- Born: Eugene Stanley Brusky December 10, 1921 Pulaski, Wisconsin, U.S.
- Died: March 7, 2013 (aged 91) Allouez, Wisconsin, U.S.
- Occupation: Medical doctor
- Known for: Team physician, Green Bay Packers

= E. S. Brusky =

American doctor

Eugene Stanley Brusky (December 10, 1921 - March 7, 2013) was an American doctor and team physician for the Green Bay Packers, an American football team in the National Football League (NFL). Brusky was born in Pulaski, Wisconsin, before attending Marquette University for his undergraduate and medical degrees. He and his brother, Alvin, started a small medical practice in Green Bay, Wisconsin, which grew to become the West Side Clinic. He also helped re-establish St. Mary's Hospital in Green Bay. In 1962, head coach and general manager Vince Lombardi asked Brusky to be the team physician for the Packers, a position that initially was unpaid. He accepted and stayed in that role for 29 years before retiring in 1990. In recognition of his contributions to the team, Brusky was inducted into the Green Bay Packers Hall of Fame in 1987. He died on March 7, 2013, at the age of 91.

==Early life==
Eugene Brusky was born on December 10, 1921, in Pulaski, Wisconsin, to John and Josephine, who both emigrated from Poland. Brusky grew up on a dairy farm with his parents and 12 siblings. He graduated from Pulaski High School before attending Marquette University for his undergraduate and medical degrees.

==Career==
After graduating with his medical degree, Brusky and his brother Alvin, also a doctor, started a small clinic in Green Bay in 1946. In the early 1950s, they moved their practice to the west side of the city and renamed it to the West Side Clinic. It became the first doctor's office in Green Bay that was not located in the downtown area. Brusky worked his entire medical career at the West Side Clinic, where he practiced a broad range of medicine that included delivering babies, orthopedics and surgery, before retiring in 1987. During his career, he worked with the local Catholic diocese to move and re-establish St. Mary's Hospital in Green Bay.

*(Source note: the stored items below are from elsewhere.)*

(** A unary send leaves no admission behind, on every path and with every outcome,
    when the SDK's handler issues none itself. *)
Theorem unary_send_leaves_no_admission params request new_context_id token schedule f :
  fr_pending (unary_send canonicalize params request new_context_id token schedule f).2 ⊆ fr_pending f.
Proof using inner_send_shrinks inner_subscribe_shrinks.
  revert f. apply shrinks_bind; [auto with herdr|]. intros task_id.
  apply shrinks_bind; [auto with herdr|]. intros [[request' id] [row|row|row]]; [by auto with herdr| |by auto with herdr].
  case_bool_decide; [by auto with herdr|]. apply shrinks_bind; [auto with herdr|].
  intros [events|e]; [|auto with herdr]. apply shrinks_bind; [auto with herdr|].
  intros [[task|value]|]; auto with herdr.
Qed.
End admissions.

(** * A message on SQLite

    Two agents of a broker on an empty ledger; one sends a message to the other.  The
    witnesses of the theorems about the request handler. *)
Module A2aSample.
Import LedgerSample Scenario.
#[local] Existing Instances sqlite millis plain_uuid texts texts_spec ledger_persistence ledger_spec.
#[local] Instance plain_digest : Sha256 := λ text, text.
#[local] Instance plain_cursors : CursorSerde := {|
  cursor_to_json _ := None;
  cursor_from_str _ := None;
|}.
#[local] Instance front : FrontStore LedgerStore := sqlite_front no_fault.

#[local] Instance front_spec : FrontStoreSpec (spec := ledger_spec) LedgerStore := sqlite_front_spec no_fault.

(** The text of the first part. *)
#[local] Instance a2a : A2ALib := {|
  message_text m :=
    match message_parts m with
    | part :: _ => match part_content part with PartText text => Some text | _ => None end
    | [] => None
    end;
  method_send_message := "SendMessage";
  method_send_streaming_message := "SendStreamingMessage";
  task_state_is_terminal state :=
    match state with TaskSubmitted | TaskWorking | TaskUnspecified | TaskInputRequired | TaskAuthRequired => false | _ => true end;
|}.

Definition register_bob : Op := OpRegister (agent "bob" "p2") "s2" (rid "rb").
Definition two_agents : World LedgerStore := (exec register_bob 1001 ledger_registered).2.

Definition alice_params : ServiceParams :=
  {[REGISTRATION_HEADER := ["ra"]; REGISTRATION_EPOCH_HEADER := ["1"]]}.
Definition hello : SendMessageRequest :=
  MkSendRequest (MkMessage "m1" (Some "context") (Some "t1") RoleUser [text_part "hello"] None None None)
    None None (Some "bob").
Definition alone (now : Z) : Interleaving (P := LedgerStore) := MkInterleaving now id now id now id.
Definition quiet : SendSchedule (P := LedgerStore) :=
  MkSendSchedule 1002 id 1002 id 1002 (alone 1002) (alone 1002).
Definition no_files : PathBuf → option PathBuf := λ _, None.

Definition send_hello := prepare_send no_files alice_params hello "new" "new" quiet two_agents.

Lemma two_agents_reachable : Reachable 1001 two_agents.
Proof.
  assert (Reachable 1000 ledger_registered) as Hone.
  { eapply (reach_exec 1000 1000 ledger_boot ledger_register); [apply ledger_boot_reachable|lia|by vm_compute|].
    apply surjective_pairing. }
  eapply (reach_exec 1000 1001 ledger_registered register_bob); [exact Hone|lia|by vm_compute|].
  apply surjective_pairing.
Qed.

Lemma alone_ok clk clk' : (clk ≤ clk')%Z → round_ok clk (alone clk').
Proof.
  intros Hle. split; [done|apply by_calls_id; simpl; lia|apply by_calls_id; simpl; lia|].
  simpl. unfold TERMINAL_RETENTION_MS. lia.
Qed.

Lemma quiet_ok : schedule_ok 1001 quiet.
Proof.
  split; [simpl; lia|apply by_calls_id; simpl; lia|].
  exists 1002%Z. split; [apply by_calls_id; simpl; lia|].
  apply (rounds_cons 1002 1002); [by apply alone_ok|apply by_calls_id; simpl; lia|].
  apply (rounds_cons 1002 1002); [by apply alone_ok|apply by_calls_id; simpl; lia|]. constructor.
Qed.

(** Witness: the message is started. *)
Lemma prepare_send_is_authentic_witness :
  ∃ request' decision w' now c r, send_hello = (Done (request', "t1", decision), w') ∧
    prepared alice_params hello request' "t1" (decision_task decision) w' now c r.
Proof.
  assert (returned send_hello = true) as Hret by (by vm_compute).
  pose proof (prepare_send_is_authentic no_files 1001 alice_params hello "new" "new" quiet two_agents
    two_agents_reachable quiet_ok) as Hwp.
  unfold wp in Hwp. fold send_hello in Hwp.
  destruct send_hello as [[[[request' id] decision]| |] w']; [|discriminate Hret..].
  destruct Hwp as (-> & now & c & r & Hprepared & _). exists request', decision, w', now, c, r.
  exact (conj eq_refl Hprepared).
Defined.

(** ** Reading and executing the task *)

Definition sent_message : QueuedDelivery :=
  MkQueuedDelivery "t1" "context" (name "alice") (name "bob") payload 1002 0.
Definition sent_world : World LedgerStore := (exec (OpEnqueue (cred "ra" 1) sent_message) 1002 two_agents).2.

Lemma sent_reachable : Reachable 1002 sent_world.
Proof.
  eapply (reach_exec 1001 1002 two_agents (OpEnqueue (cred "ra" 1) sent_message));
    [apply two_agents_reachable|lia|done|apply surjective_pairing].
Qed.

(** The inner handler answers 7; the recipient may not read the task. *)
Definition bob_params : ServiceParams :=
  {[REGISTRATION_HEADER := ["rb"]; REGISTRATION_EPOCH_HEADER := ["2"]]}.
Definition reads (params : ServiceParams) := guarded params "t1" (Some "bob") 1003 id id (st_ret 7%nat) sent_world.

Example only_alice_reads :
  (reads alice_params).1 = Done 7%nat ∧
  (reads bob_params).1 = Fail (A2A_invalid_params "task is owned by another agent").
Proof. split; by vm_compute. Qed.

Lemma guarded_access_witness :
  ∃ sender w1 w2, st_ret (E := A2AError) 7%nat (id w2) = (Done 7%nat, (reads alice_params).2) ∧
    let_through 1003 1004 alice_params "t1" (Some "bob") id sender w1 w2.
Proof.
  assert ((reads alice_params).1 = Done 7%nat) as Hret by (by vm_compute).
  destruct (guarded_access (store_spec := front_spec) 1002 1003 1004 1005 alice_params "t1" (Some "bob") id id
    (st_ret 7%nat) sent_world (Done 7%nat) (reads alice_params).2 sent_reachable)
    as [(e & now' & [=] & _)|(sender & w1 & w2 & Hlt & _ & _ & Hrun)].
  - lia.
  - apply by_calls_id; lia.
  - apply by_calls_id; lia.
  - exact (surjective_pairing_eq _ _ Hret).
  - exists sender, w1, w2. exact (conj Hrun Hlt).
Defined.

(** An admission for the task, under the token [tok]. *)
Definition admission_row : DurableTask := new_durable_task (name "alice") sent_message (1002 + DELIVERY_TTL_MS).
Definition admitted_front : Front LedgerStore := MkFront sent_world {["tok" := admission_row]}.
Definition execution : ExecutorContext :=
  MkExecutorContext {[EXECUTION_ADMISSION_HEADER := ["tok"]]} "t1" "context".
Definition begun_execution := begin_execution execution id 1003 id id admitted_front.

(** Witness: the execution begins, and its admission is gone. *)
Lemma execution_is_admitted_witness :
  ∃ durable projection over f' w1, begun_execution = (Done (durable, projection, over), f') ∧
    executes execution admitted_front f' durable "tok" admission_row w1.
Proof.
  assert (returned begun_execution = true) as Hret by (by vm_compute).
  pose proof (execution_is_admitted (store_spec := front_spec) 1002 1003 1003 1003 1003
    execution id id id admitted_front sent_reachable) as Hwp.
  specialize (Hwp (by_calls_id 1002 1003 ltac:(lia)) ltac:(lia) (by_calls_id 1003 1003 ltac:(lia))
    (by_calls_id 1003 1003 ltac:(lia))).
  destruct begun_execution as [[[[durable projection] over]| |] f'] eqn:Hrun; [|discriminate Hret..].
  destruct (wp_done _ _ _ _ _ _ Hwp Hrun) as (token & admission & w1 & p & _ & Hex & _).
  exists durable, projection, over, f', w1. split; [reflexivity|].
  destruct Hex as [Hheader Hissued Hused Htask Hretained Hdurable Hsender Hsame].
  assert (token = "tok") as ->.
  { assert (ec_service_params execution !! EXECUTION_ADMISSION_HEADER = Some ["tok"]) as Htok by reflexivity.
    rewrite Htok in Hheader. by injection Hheader. }
  assert (admission = admission_row) as ->.
  { assert (fr_pending admitted_front !! "tok" = Some admission_row) as Hrow by apply lookup_singleton_eq.
    rewrite Hrow in Hissued. by injection Hissued. }
  split; assumption.
Defined.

In 1962, Brusky was hired by the Green Bay Packers to be the team physician. He was hired after another doctor, Mason LeTellier, gave a recommendation to Packers head coach Vince Lombardi while they were golfing. Lombardi noted to LeTellier that his players were seeing numerous doctors, who all had differing opinions regarding injuries and ailments. LeTellier told Lombardi to talk with Brusky, who Lombardi had golfed with before at the Oneida Golf and Riding Club. Lombardi met with Brusky the next day and hired him, although for almost ten years the position was unpaid, with Brusky only being reimbursed for expenses. Brusky set-up his own office, which included an x-ray machine. Brusky continued in this role for 29 years before retiring in 1990 as the longest tenured team physician in the NFL. Before his retirement, he trained his replacement, Clarence Novotny, who he had worked with at the West Side Clinic; he provided some assistance to Novotny during the 1991 NFL season. He noted at his retirement that the job had become full-time and he wanted to spend more time with his family. Brusky was inducted into the Green Bay Packers Hall of Fame in 1987 in recognition of his contributions to the team.

Brusky was part of a small controversy just prior to his retirement. Don Majkowski, the Packers' quarterback, suffered a shoulder injury in a game during the 1990 NFL season. Brusky cleared Majkowski to play, however when Majkowski attempted to throw the ball he said he was in too much pain to play. Brusky made public comments saying that Majkowski was clear to play, however after a second opinion, a tear was found in Majkowski's rotator cuff and he had surgery and was out for the rest of the season. Packers coach Lindy Infante changed team policy so that no one but the head coach could talk to the press about player injuries. Even with this change, Infante and Brusky stated that this controversy was not the cause of his retirement.

==Personal life==
Brusky married his wife, Hazel, in September 1945 and they had 14 children together. He was an avid golfer and was a member of Saint Francis Xavier Cathedral Parish. Brusky died at the age of 91 on March 7, 2013.